With respect to what? All you have offered so far is a nullity.

They work especially badly where (as with food or water) there is an absolute upper bound of the desired resource.

Huh? What upper bound?

(BTW -- I didn't notice any links at "Ironing out Detroit".)

December 11, 2008 4:45 PM  
Blogger Harry Eagar said...

My mistake. The link is at 'Bank error in your favor.'

No way subsistence farmers are going to compete with Iowa farmers.

The European butter mountain doesn't help, but it isn't the origin of the problem.

I am talking here about farmers who, in their best years, have very little surplus. These are the ones who are going to die.

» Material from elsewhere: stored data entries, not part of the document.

(** C11. The program ends as soon as the environment gives an answer that is
    not quiet (the quit key, a failing draw, poll or read): [main] is then
    not left inside the loop, and what the environment would have answered
    after that iteration does not matter. *)
Theorem main_terminates {Y : Layout} su ticks td :
  existsb (fun tk => negb (quiet tk)) ticks = true ->
  fst (main su ticks td) <> Unfinished /\
  forall more, main su (ticks ++ more) td = main su ticks td.
Proof.
  intros H. unfold main. destruct (setup su) as [[u|e] t]; [|now split].
  destruct (run_ends ticks (initial su t) H) as [He Hi]. split.
  - destruct (run ticks (initial su t)); try discriminate.
    now destruct (teardown td _).
  - intros more. now rewrite Hi.
Qed.

Lemma main_terminates_witness :
  let ticks := [key_tick 0 (Key Up); key_tick 50000000 (Key (Char char_q));
                key_tick 100000000 (Key Down)] in
  fst (main (Y := stack_layout) all_ok_setup ticks all_ok_teardown) <> Unfinished /\
  forall more, main (Y := stack_layout) all_ok_setup (ticks ++ more) all_ok_teardown
               = main (Y := stack_layout) all_ok_setup ticks all_ok_teardown.
Proof.
  apply (main_terminates (Y := stack_layout) all_ok_setup
           [key_tick 0 (Key Up); key_tick 50000000 (Key (Char char_q));
            key_tick 100000000 (Key Down)] all_ok_teardown).
  reflexivity.
Defined.
Lemma readInt16LE_app_right (l r : Buffer) (offset : Z) :
  0 <= offset -> readInt16LE (l ++ r) (length l + offset) = readInt16LE r offset.
Proof.
  intros P. unfold readInt16LE.
  rewrite <- Z.add_assoc, !index_app_right by lia. reflexivity.
Qed.

Lemma writeInt16LE_offset (buf buf' : Buffer) (value : Q) (offset : Z) :
  writeInt16LE buf value offset = Ok buf' -> 0 <= offset /\ offset + 2 <= length buf.
Proof.
  unfold writeInt16LE. destruct (_ || _); [discriminate|].
  destruct (Z.ltb_spec offset 0); [discriminate|].
  destruct (Z.ltb_spec (length buf) (offset + 2)); [discriminate|]. lia.
Qed.

Lemma writeInt16LE_app_left (l l' r : Buffer) (value : Q) (offset : Z) :
  writeInt16LE l value offset = Ok l' ->
  writeInt16LE (l ++ r) value offset = Ok (l' ++ r).
Proof.
  intros W. destruct (writeInt16LE_offset _ _ _ _ W) as [P B].
  revert W. unfold writeInt16LE. destruct (_ || _); [discriminate|].
  destruct (Z.ltb_spec offset 0); [lia|].
  destruct (Z.ltb_spec (length l) (offset + 2)); [lia|].
  destruct (Z.ltb_spec (length (l ++ r)) (offset + 2)) as [X|_];
    [rewrite length_app_Z in X; unfold length in *; lia|].
  cbn [orb]. intros [= <-]. f_equal. unfold length in *.
  rewrite store_app_left by lia. apply store_app_left. rewrite store_length. lia.
Qed.

Lemma writeInt16LE_app_right (l r r' : Buffer) (value : Q) (offset : Z) :
  writeInt16LE r value offset = Ok r' ->
  writeInt16LE (l ++ r) value (length l + offset) = Ok (l ++ r').
Proof.
  intros W. destruct (writeInt16LE_offset _ _ _ _ W) as [P B].
  revert W. unfold writeInt16LE. destruct (_ || _); [discriminate|].
  destruct (Z.ltb_spec offset 0); [lia|].
  destruct (Z.ltb_spec (length r) (offset + 2)); [lia|].
  destruct (Z.ltb_spec (length l + offset) 0); [unfold length in *; lia|].
  destruct (Z.ltb_spec (length (l ++ r)) (length l + offset + 2)) as [X|_];
    [rewrite length_app_Z in X; lia|].
  cbn [orb]. intros [= <-]. f_equal. unfold length.
  replace (Z.to_nat (Z.of_nat (List.length l) + offset))
    with (List.length l + Z.to_nat offset)%nat by lia.
  replace (Z.to_nat (Z.of_nat (List.length l) + offset + 1))
    with (List.length l + Z.to_nat (offset + 1))%nat by lia.
  now rewrite !store_app_right.
Qed.

Section Chunking.

Variable format : Format.
Variable levels : list Keyframe.t.

Lemma sample_app_left (processed i channel : Z) (l l' r : Buffer) :
  sample format levels processed i channel l = Ok l' ->
  sample format levels processed i channel (l ++ r) = Ok (l' ++ r).
Proof.
  unfold sample, readFormat, writeFormat. destruct (supported format); [|discriminate].
  destruct (readInt16LE l _) as [s|] eqn:R; cbn [bind]; [|discriminate].
  rewrite (readInt16LE_app_left _ r _ _ R). cbn [bind].
  destruct (getVolume _ levels) as [g|]; cbn [bind]; [|discriminate].
  apply writeInt16LE_app_left.
Qed.

Lemma sample_app_right (processed i channel : Z) (l r r' : Buffer) :
  0 <= i + channelBytes format * channel ->
  sample format levels (processed + length l) i channel r = Ok r' ->
  sample format levels processed (length l + i) channel (l ++ r) = Ok (l ++ r').
Proof.
  intros P. unfold sample, readFormat, writeFormat. destruct (supported format); [|discriminate].
  replace (length l + i + channelBytes format * channel)
    with (length l + (i + channelBytes format * channel)) by lia.
  rewrite readInt16LE_app_right by exact P.
  destruct (readInt16LE r _) as [s|] eqn:R; cbn [bind]; [|discriminate].
  replace (processed + (length l + i)) with (processed + length l + i) by lia.
  destruct (getVolume _ levels) as [g|]; cbn [bind]; [|discriminate].
  apply writeInt16LE_app_right.
Qed.

Lemma sample_offset (processed i channel : Z) (chunk chunk' : Buffer) :
  sample format levels processed i channel chunk = Ok chunk' ->
  0 <= i + channelBytes format * channel.
Proof.
  unfold sample, readFormat, writeFormat. destruct (supported format); [|discriminate].
  destruct (readInt16LE chunk _) as [s|] eqn:R; cbn [bind]; [|discriminate].
  destruct (getVolume _ levels) as [g|]; cbn [bind]; [|discriminate].
  intros W. now apply writeInt16LE_offset in W.
Qed.

Lemma channelLoop_app_left (processed i : Z) (r : Buffer) (fuel : nat) :
  forall (channel : Z) (l l' : Buffer),
    channelLoop format levels fuel processed i channel l = Ok l' ->
    channelLoop format levels fuel processed i channel (l ++ r) = Ok (l' ++ r).
Proof.
  induction fuel as [|fuel IH]; intros channel l l'; cbn [channelLoop];
    destruct (channel <? channels format); try discriminate; try (now intros [= ->]).
  destruct (sample format levels processed i channel l) as [l1|] eqn:E; cbn [bind];
    [|discriminate].
  rewrite (sample_app_left _ _ _ _ _ r E). cbn [bind]. apply IH.
Qed.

When it comes to farming, there is an upper bound, in both the short and the long term. If you are manufacturing ski boots, the number of boots you can make is more or less infinite. When you are sowing wheat, there is an upper bound.

The production of wheat per hectare ranges from 1 ton in Afghanistan to 6 T in Kansas to 15 T in France. Not only are these numbers not close, the inputs that create them are more or less incommensurable. Kansas farmers cannot reach French outputs, there is an upper bound (population of Kansas).